EXERCISE INPUT

(** [grpcErr]: the first case of its switch that [errors.Is] accepts. *)
Definition grpcErr (e : error LErr) : status :=
  let isE s := errors_Is e s in
  if isE ErrAccountNotFound then mkStatus NotFound "account not found"
  else if isE ErrAccountInactive then mkStatus FailedPrecondition "account is inactive"
  else if isE ErrAccountCodeExists then mkStatus AlreadyExists "account code already exists for tenant"
  else if isE ErrInvalidAccountType then mkStatus InvalidArgument "invalid account type"
  else if isE ErrBankNameInvalid || isE ErrAccountNumberInvalid || isE ErrBankCurrencyInvalid
          || isE ErrBankAccountNotAsset then mkStatus InvalidArgument (error_text e)
  else if isE ErrCostBehaviorInvalid || isE ErrCostBehaviorNotExpense || isE ErrMonthRangeInvalid
  then mkStatus InvalidArgument (error_text e)
  else if isE ErrNoBankCodeAvailable then mkStatus FailedPrecondition (error_text e)
  else if isE ErrPartyNotFound then mkStatus NotFound "party not found"
  else if isE ErrPartyNameExists then mkStatus AlreadyExists (error_text e)
  else if isE ErrPartyNameInvalid || isE ErrPartyTypeInvalid || isE ErrPartyEmailInvalid
          || isE ErrPartyFieldTooLong || isE ErrPartyCurrencyInvalid || isE ErrContactInvalid
  then mkStatus InvalidArgument (error_text e)
  else if isE ErrPeriodNotFound then mkStatus NotFound "accounting period not found"
  else if isE ErrPeriodClosed then mkStatus FailedPrecondition "accounting period is closed"
  else if isE ErrPeriodAlreadyExists then mkStatus AlreadyExists "accounting period already exists"
  else if isE ErrJournalNotFound then mkStatus NotFound "journal entry not found"
  else if isE ErrJournalAlreadyPosted then mkStatus FailedPrecondition "journal entry is already posted"
  else if isE ErrJournalVoid then mkStatus FailedPrecondition "journal entry is void"
  else if isE ErrJournalNotBalanced then mkStatus InvalidArgument "journal entry is not balanced"
  else if isE ErrJournalTooFewLines
  then mkStatus InvalidArgument "journal entry must have at least two lines"
  else mkStatus Internal "internal error".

WORK ORDER
Using the data above, copy each line that contains "grpcErr".

TASK OUTPUT
(** [grpcErr]: the first case of its switch that [errors.Is] accepts. *)
Definition grpcErr (e : error LErr) : status :=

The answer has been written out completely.